(Beginning of SOURCE MATERIAL)

(* ===== verification/Fat32Claims.v ===== *)
(** * FAT32: the properties

    Allocating clusters, overwriting a file and reading it back, reading ranges, giving a chain
    back. *)
From S2P Require Import Prelude BlockDev Fat16Name Fat16 SparseDev Fat16Vol Fat16Chain Fat16Write Fat16File Fat16Claims Fat32Name Fat32 Fat32Vol Fat32Alloc Fat32File Fat32Write.
Import Fat16Name Fat32Name Fat32.

Section claims.
Context {D : Type} `{BlockDevOk D} `{Buffers D} (g : geo).
Implicit Types s : @fat32 D.

(** fat32_alloc_cluster returns the first free cluster from its hint on, or, when there is none,
    the first one below the sector of the table that holds the entry of the hint; the cluster is
    marked as the end of a chain, filled with zeros, and the hint moves behind it, and nothing else
    changes.  It returns 0 and changes nothing exactly when neither search finds a cluster. *)
Theorem fat32_alloc_exact s F m : vol g s F m -> 0 <= fat32_alloc_hint s -> let start := search_start g (fat32_alloc_hint s) in
  exists r s', fat32_alloc_cluster s = Ok (r, s') /\
    ((r = 0 /\ none_found g F start /\ vol g s' F m) \/
     (found g F start r /\ vol g s' (upd F r MASK) (zeroed m (cluster_lba g r) (q_spc g)) /\ fat32_alloc_hint s' = r + 1)).
Proof.
  intros Hv Hh start. destruct (wp_run fat32_alloc_cluster (fun r s' => (r = 0 /\ none_found g F start /\ vol g s' F m) \/
     (found g F start r /\ vol g s' (upd F r MASK) (zeroed m (cluster_lba g r) (q_spc g)) /\ fat32_alloc_hint s' = r + 1)) s) as (r & s' & E & Hr); [|eauto].
  eapply (wp_alloc g); [exact Hv|done|..]; intros; [left|right]; done.
Qed.

(** C24: overwriting a file that has a first cluster succeeds when there are enough free clusters
    behind the hint; the entry of the file gets the new size, the other entries of its sector stay,
    and every read of a range of the file then returns that range of the new bytes, or reports
    failure when it gets no buffer.  Every other file, away from the sector of the entry, keeps
    its bytes. *)
Theorem fat32_overwrite_read `{!BuffersOk D} s F m it data av : let size := Z.of_nat (length data) in let e' := set_size size (it_entry it) in let sl := it_slot it in
  vol g s F m -> writable g F it -> Forall is_u8 data -> 0 < size < 4294967296 -> 3 <= fat32_alloc_hint s ->
  NoDup av -> Forall (fun x => fat32_alloc_hint s <= x < q_entries g /\ F x = 0) av -> clusters_for g size - 1 <= Z.of_nat (length av) ->
  exists s' F' m', overwrite_file it data size s = Ok (true, s') /\ vol g s' F' m' /\
    (forall j, (j < 16)%nat -> entry_at (m' (slot_lba g sl)) j = if decide (j = sl_index sl) then e' else entry_at (m (slot_lba g sl)) j) /\
    (forall offset n p d, 0 <= offset < size -> 0 <= n -> offset + n < 4294967296 -> kmalloc (cluster_size g) (dev s') = Ok (p, d) ->
       exists s'', fat32_read_file_range e' offset n s' = Ok (if p =? 0 then None else Some (take (Z.to_nat n) (drop (Z.to_nat offset) data)), s'')) /\
    (forall e2 cs2 data2, holds g F m e2 cs2 data2 -> Forall (fun x => F x <> 0) cs2 -> first_cluster (it_entry it) ∉ cs2 -> sl_cluster sl ∉ cs2 ->
       holds g F' m' e2 cs2 data2).
Proof.
  intros size e' sl Hv Hw Hu Hs Hh Hnd Hav Hcnt. pose proof (vol32_geo_ok _ _ _ _ Hv) as Hg. set (c0 := first_cluster (it_entry it)).
  destruct (wp_run (overwrite_file it data size) (fun r s' => r = true /\ exists F' m' ns, vol g s' F' m' /\ holds g F' m' e' (c0 :: ns) data /\
    (forall j, (j < 16)%nat -> entry_at (m' (slot_lba g sl)) j = if decide (j = sl_index sl) then e' else entry_at (m (slot_lba g sl)) j) /\
    Forall (fun x => cluster_ok g x /\ F x = 0) ns /\ (forall c, c ∉ c0 :: ns -> F' c = F c) /\
    (forall y, y <> slot_lba g sl -> ~ in_clusters g (c0 :: ns) y -> m' y = m y)) s) as (r & s' & E & -> & F' & m' & ns & Hv' & Hh' & Hat & Hn & HF & Hm).
  { eapply (wp_overwrite g); [exact Hv|exact Hw|done|done|done|exact Hnd|done|done|]. intros. split; [done|]. by eexists _, _, _. }
  exists s', F', m'. split_and!; [done|done|done| |].
  - intros offset n p d Ho Hn0 Hlt Hk. destruct (wp_run (fat32_read_file_range e' offset n) (fun r _ => r = if p =? 0 then None else Some (take (Z.to_nat n) (drop (Z.to_nat offset) data))) s')
      as (r & s'' & E' & ->); [|eauto]. by eapply (wp_range32_holds g).
  - intros e2 cs2 data2 Hh2 Hu2 Hc Hd. eapply (holds32_kept g F m F' m' e2 cs2 data2 (c0 :: ns) (slot_lba g sl)); [done|done| |done|done].
    intros c Hin. split.
    + intros [->|Hcn]%elem_of_cons; [done|]. rewrite list.Forall_forall in Hn, Hu2. destruct (Hn c Hcn). by apply (Hu2 c).
    + intros Hr. apply Hd. destruct Hw as [(_ & Hx & _) _ _ _]. fold sl in Hx.
      by rewrite (cluster32_lba_disjoint g (sl_cluster sl) c (slot_lba g sl) Hg ltac:(unfold slot_lba; lia) Hr).
Qed.

(** fat32_read_file_range returns the bytes of the file from the offset on, cut at its end,
    wherever the boundaries of clusters fall, and reports failure when it gets no buffer. *)
Theorem fat32_read_range_exact `{!BuffersOk D} s F m e cs data offset size p d :
  vol g s F m -> holds g F m e cs data -> 0 <= offset < Z.of_nat (length data) -> 0 <= size -> offset + size < 4294967296 ->
  kmalloc (cluster_size g) (dev s) = Ok (p, d) ->
  exists s', fat32_read_file_range e offset size s = Ok (if p =? 0 then None else Some (take (Z.to_nat size) (drop (Z.to_nat offset) data)), s') /\ vol g s' F m.
Proof.
  intros Hv Hh Ho Hn Hw Hk. destruct (wp_run (fat32_read_file_range e offset size)
    (fun r s' => r = (if p =? 0 then None else Some (take (Z.to_nat size) (drop (Z.to_nat offset) data))) /\ vol g s' F m) s) as (r & s' & E & -> & Hv'); [|eauto].
  by eapply (wp_range32_holds g); eauto.
Qed.

(** the loop of fat32_rm ends for every table whose links stay inside it, one with a cycle
    included; it clears exactly the entries and the sectors of the clusters that can be reached
    from the start. *)
Theorem fat32_rm_chain_ends s F m start : vol g s F m ->
  (forall x, cluster_ok g x -> in_chain (F x) = true -> cluster_ok g (F x)) -> (in_chain start = true -> cluster_ok g start) ->
  exists s' W, loop rm_step start s = Ok (tt, s') /\ given_back g F m W s' /\ forall x, x ∈ W <-> in_chain x = true /\ rtc (linked32 F) start x.
Proof.
  intros Hv Hlk Hst. destruct (wp_run (loop rm_step start) (fun _ s' => exists W, given_back g F m W s' /\ forall x, x ∈ W <-> in_chain x = true /\ rtc (linked32 F) start x) s)
    as ([] & s' & E & W & Hw); [|by exists s', W]. eapply (wp_rm_loop g); [exact Hv|done|done|]. intros. by eexists.
Qed.
End claims.

(** ** A small volume

    One sector for each of two tables, clusters of one sector; the root directory in cluster 2 has
    the files A, in the clusters 3 and 4, and B, in cluster 5. *)
Definition ex32_geo : geo := Geo 1 1 2 3 1 0.
Definition ex32_table : list Z := concat (map bytes32 [0x0FFFFFF8; MASK; MASK; 4; MASK; MASK]) ++ zeros 488.
Definition ex32_entry (name cluster size : Z) : FAT32_DirEntry := new_entry (pad 11 [name]) 0x20 cluster size.
Definition ex32_root : list Z := entry_bytes (ex32_entry 65 3 600) ++ entry_bytes (ex32_entry 66 5 5) ++ zeros 448.
Definition ex32_map : sectors := list_to_map [(1, ex32_table); (2, ex32_table); (3, ex32_root); (4, replicate 512 7); (5, replicate 512 8); (6, replicate 512 9)].
Definition ex32_vol : @fat32 sparse :=
  Mk (Sparse 300 ex32_map 5) {| jmpBoot := []; OEMName := []; BytsPerSec := 512; SecPerClus := 1; RsvdSecCnt := 1; NumFATs := 2; RootEntCnt := 0;
    TotSec16 := 0; Media := 0xF8; FATSz16 := 0; SecPerTrk := 0; NumHeads := 0; HiddSec := 0; TotSec32 := 129; FATSz32 := 1; ExtFlags := 0; FSVer := 0;
    RootClus := 2; FSInfo := 0; BkBootSec := 0; Reserved := []; DrvNum := 0; Reserved1 := 0; BootSig := 0; VolID := 0; VolLab := []; FilSysType := [] |}
    1 3 2 2 6 0 [SLASH] [].
Definition ex32_m : Z -> list Z := sd_get (dev ex32_vol).
Definition ex32_F : Z -> Z := ent ex32_geo ex32_m.
Definition ex32_item : FAT32_DirItem := Item (ex32_entry 65 3 600) (Slot 2 0 0) None [].

Lemma ex32_map_ok : forallb sectorb (map_to_list ex32_map) = true.
Proof. vm_compute. reflexivity. Qed.
Lemma ex32_vol_ok : vol ex32_geo ex32_vol ex32_F ex32_m.
Proof.
  assert (sparse_ok (dev ex32_vol)) as Hok.
  { constructor; [simpl; lia|]. intros x b Hb. apply (sectorb_ok (x, b)). pose proof ex32_map_ok as Hf. rewrite forallb_forall in Hf.
    apply Hf, list_elem_of_In, elem_of_map_to_list. exact Hb. }
  split. exists ex32_m. split_and!; [|done|done]. constructor; [exact Hok|reflexivity| |reflexivity|].
  - constructor; unfold q_end, q_entries; cbn [q_fat q_fatsz q_nfats q_data q_spc q_drive ex32_geo]; lia.
  - intros x Hx. unfold q_end, q_entries in Hx. simpl in Hx. unfold vsec. change (fat32_drive ex32_vol) with 0. cbn [dev_sectors sparse_dev_ok].
    rewrite sd_sectors_lookup by exact Hok. rewrite decide_True by (simpl; lia). done.
Qed.
Lemma ex32_links_A : links ex32_geo ex32_F 3 [3; 4].
Proof. repeat split; vm_compute; congruence. Qed.
Lemma ex32_data_A : take 600 (chain_bytes ex32_geo ex32_m [3; 4]) = replicate 512 7 ++ replicate 88 8.
Proof. vm_compute. reflexivity. Qed.
Lemma ex32_holds_A : holds ex32_geo ex32_F ex32_m (ex32_entry 65 3 600) [3; 4] (replicate 512 7 ++ replicate 88 8).
Proof. constructor; [exact ex32_links_A|reflexivity|vm_compute; congruence|exact ex32_data_A]. Qed.
Lemma ex32_writable_A : writable ex32_geo ex32_F ex32_item.
Proof.
  constructor.
  - split_and!; [unfold cluster_ok; vm_compute; split; congruence|simpl; lia|simpl; lia|simpl; lia].
  - split_and!; try reflexivity; vm_compute; try (apply list.Forall_forall; intros x Hx%list_elem_of_In; cbn in Hx; intuition (subst; try congruence)); repeat split; congruence.
  - split; [unfold cluster_ok; vm_compute; split; congruence|vm_compute; congruence].
  - split; vm_compute; congruence.
Qed.

Lemma fat32_alloc_exact_witness : exists r s', fat32_alloc_cluster ex32_vol = Ok (r, s') /\
  ((r = 0 /\ none_found ex32_geo ex32_F 6 /\ vol ex32_geo s' ex32_F ex32_m) \/
   (found ex32_geo ex32_F 6 r /\ vol ex32_geo s' (upd ex32_F r MASK) (zeroed ex32_m (cluster_lba ex32_geo r) 1) /\ fat32_alloc_hint s' = r + 1)).
Proof. refine (fat32_alloc_exact ex32_geo ex32_vol ex32_F ex32_m ex32_vol_ok _). simpl. lia. Defined.
Lemma fat32_overwrite_read_witness : exists s' F' m', overwrite_file ex32_item (replicate 1200 88) 1200 ex32_vol = Ok (true, s') /\ vol ex32_geo s' F' m' /\
  (forall j, (j < 16)%nat -> entry_at (m' 3) j = if decide (j = 0)%nat then ex32_entry 65 3 1200 else entry_at (ex32_m 3) j) /\
  (forall offset n p d, 0 <= offset < 1200 -> 0 <= n -> offset + n < 4294967296 -> kmalloc 512 (dev s') = Ok (p, d) ->
     exists s'', fat32_read_file_range (ex32_entry 65 3 1200) offset n s' = Ok (if p =? 0 then None else Some (take (Z.to_nat n) (drop (Z.to_nat offset) (replicate 1200 88))), s'')) /\
  (forall e2 cs2 data2, holds ex32_geo ex32_F ex32_m e2 cs2 data2 -> Forall (fun x => ex32_F x <> 0) cs2 -> 3 ∉ cs2 -> 2 ∉ cs2 -> holds ex32_geo F' m' e2 cs2 data2).
Proof.
  refine (fat32_overwrite_read ex32_geo ex32_vol ex32_F ex32_m ex32_item (replicate 1200 88) [6; 7] ex32_vol_ok ex32_writable_A _ _ _ _ _ _).
  - apply Forall_replicate. unfold is_u8. lia.
  - simpl. lia.
  - simpl. lia.
  - repeat constructor; set_solver.
  - repeat (apply list.Forall_cons; split; [split; [vm_compute; split; congruence|vm_compute; reflexivity]|]). by constructor.
  - vm_compute. congruence.
Defined.
Lemma fat32_read_range_exact_witness : exists s', fat32_read_file_range (ex32_entry 65 3 600) 500 50 ex32_vol = Ok (Some (replicate 12 7 ++ replicate 38 8), s') /\ vol ex32_geo s' ex32_F ex32_m.
Proof.
  refine (fat32_read_range_exact ex32_geo ex32_vol ex32_F ex32_m (ex32_entry 65 3 600) [3; 4] (replicate 512 7 ++ replicate 88 8) 500 50 4096 (Sparse 300 ex32_map 4)
    ex32_vol_ok ex32_holds_A _ _ _ _).
  - rewrite length_app, !length_replicate. lia.
  - lia.
  - lia.
  - reflexivity.
Defined.
Lemma ex32_links_in x : cluster_ok ex32_geo x -> in_chain (ex32_F x) = true -> cluster_ok ex32_geo (ex32_F x).
Proof.
  assert (forallb (fun i => negb (in_chain (ex32_F (Z.of_nat i))) || ((2 <=? ex32_F (Z.of_nat i)) && (ex32_F (Z.of_nat i) <? 128))) (seq 0 128) = true) as Hall by (vm_compute; reflexivity).
  rewrite forallb_forall in Hall. intros Hx Hin. unfold cluster_ok in *. change (q_entries ex32_geo) with 128 in *.
  specialize (Hall (Z.to_nat x) ltac:(apply in_seq; lia)). rewrite Z2Nat.id, Hin in Hall by lia. cbn [negb orb] in Hall. lia.
Qed.
Lemma fat32_rm_chain_ends_witness : exists s' W, loop rm_step 3 ex32_vol = Ok (tt, s') /\ given_back ex32_geo ex32_F ex32_m W s' /\
  forall x, x ∈ W <-> in_chain x = true /\ rtc (linked32 ex32_F) 3 x.
Proof.
  refine (fat32_rm_chain_ends ex32_geo ex32_vol ex32_F ex32_m 3 ex32_vol_ok ex32_links_in _). intros _. unfold cluster_ok. vm_compute. split; congruence.
Defined.

(** ** What the driver does *)

(** With the hint behind the last free cluster of its sector the allocator reports a full volume
    while cluster 6 and more are free. *)
Definition ex32_full_above : @fat32 sparse :=
  with_hint 127 (with_dev (Sparse 300 (<[1 := take 508 ex32_table ++ bytes32 MASK]> ex32_map) 5) ex32_vol).
Example alloc_misses_free : exists s', fat32_alloc_cluster ex32_full_above = Ok (0, s') /\ Z.land (get32 (sd_get (dev s') 1) 24) MASK = 0.
Proof. eexists. split; [vm_compute; reflexivity|vm_compute; reflexivity]. Qed.
(** A drive of 60000 sectors is formatted without a table: the format reports success, mounting the
    volume fails. *)
Example small_drive_not_mounted : exists s1 s2, fat32_format_at (zeros 422) 0 0 60000 None (with_dev (Sparse 60000 ∅ 5) ex32_vol) = Ok (true, s1) /\ fat32_init 0 0 s1 = Ok (false, s2).
Proof. eexists _, _. split; [vm_compute; reflexivity|vm_compute; reflexivity]. Qed.
(** A new volume of 66000 sectors reports more free clusters than it has: the count looks at the
    whole table, as many sectors too far as there are reserved ones. *)
Definition after_format32 (total : Z) : M (@fat32 sparse) (Z * Z) :=
  fat32_format_at (zeros 422) 0 0 total None;;; fat32_init 0 0;;; free <- fat32_free_clusters;; clusters <- fat32_total_clusters;; ret (free, clusters).
Example free32_more_than_total : exists s', after_format32 66000 (with_dev (Sparse 66000 ∅ 5) ex32_vol) = Ok ((66048, 64936), s').
Proof. eexists. vm_compute. reflexivity. Qed.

(End of SOURCE MATERIAL)

# WORK ORDER:
The response must consist of the lines above, from the first one through the line containing "a cluster. *)", reproduced exactly.

# RESPONSE:
(* ===== verification/Fat32Claims.v ===== *)
(** * FAT32: the properties

    Allocating clusters, overwriting a file and reading it back, reading ranges, giving a chain
    back. *)
From S2P Require Import Prelude BlockDev Fat16Name Fat16 SparseDev Fat16Vol Fat16Chain Fat16Write Fat16File Fat16Claims Fat32Name Fat32 Fat32Vol Fat32Alloc Fat32File Fat32Write.
Import Fat16Name Fat32Name Fat32.

Section claims.
Context {D : Type} `{BlockDevOk D} `{Buffers D} (g : geo).
Implicit Types s : @fat32 D.

(** fat32_alloc_cluster returns the first free cluster from its hint on, or, when there is none,
    the first one below the sector of the table that holds the entry of the hint; the cluster is
    marked as the end of a chain, filled with zeros, and the hint moves behind it, and nothing else
    changes.  It returns 0 and changes nothing exactly when neither search finds a cluster. *)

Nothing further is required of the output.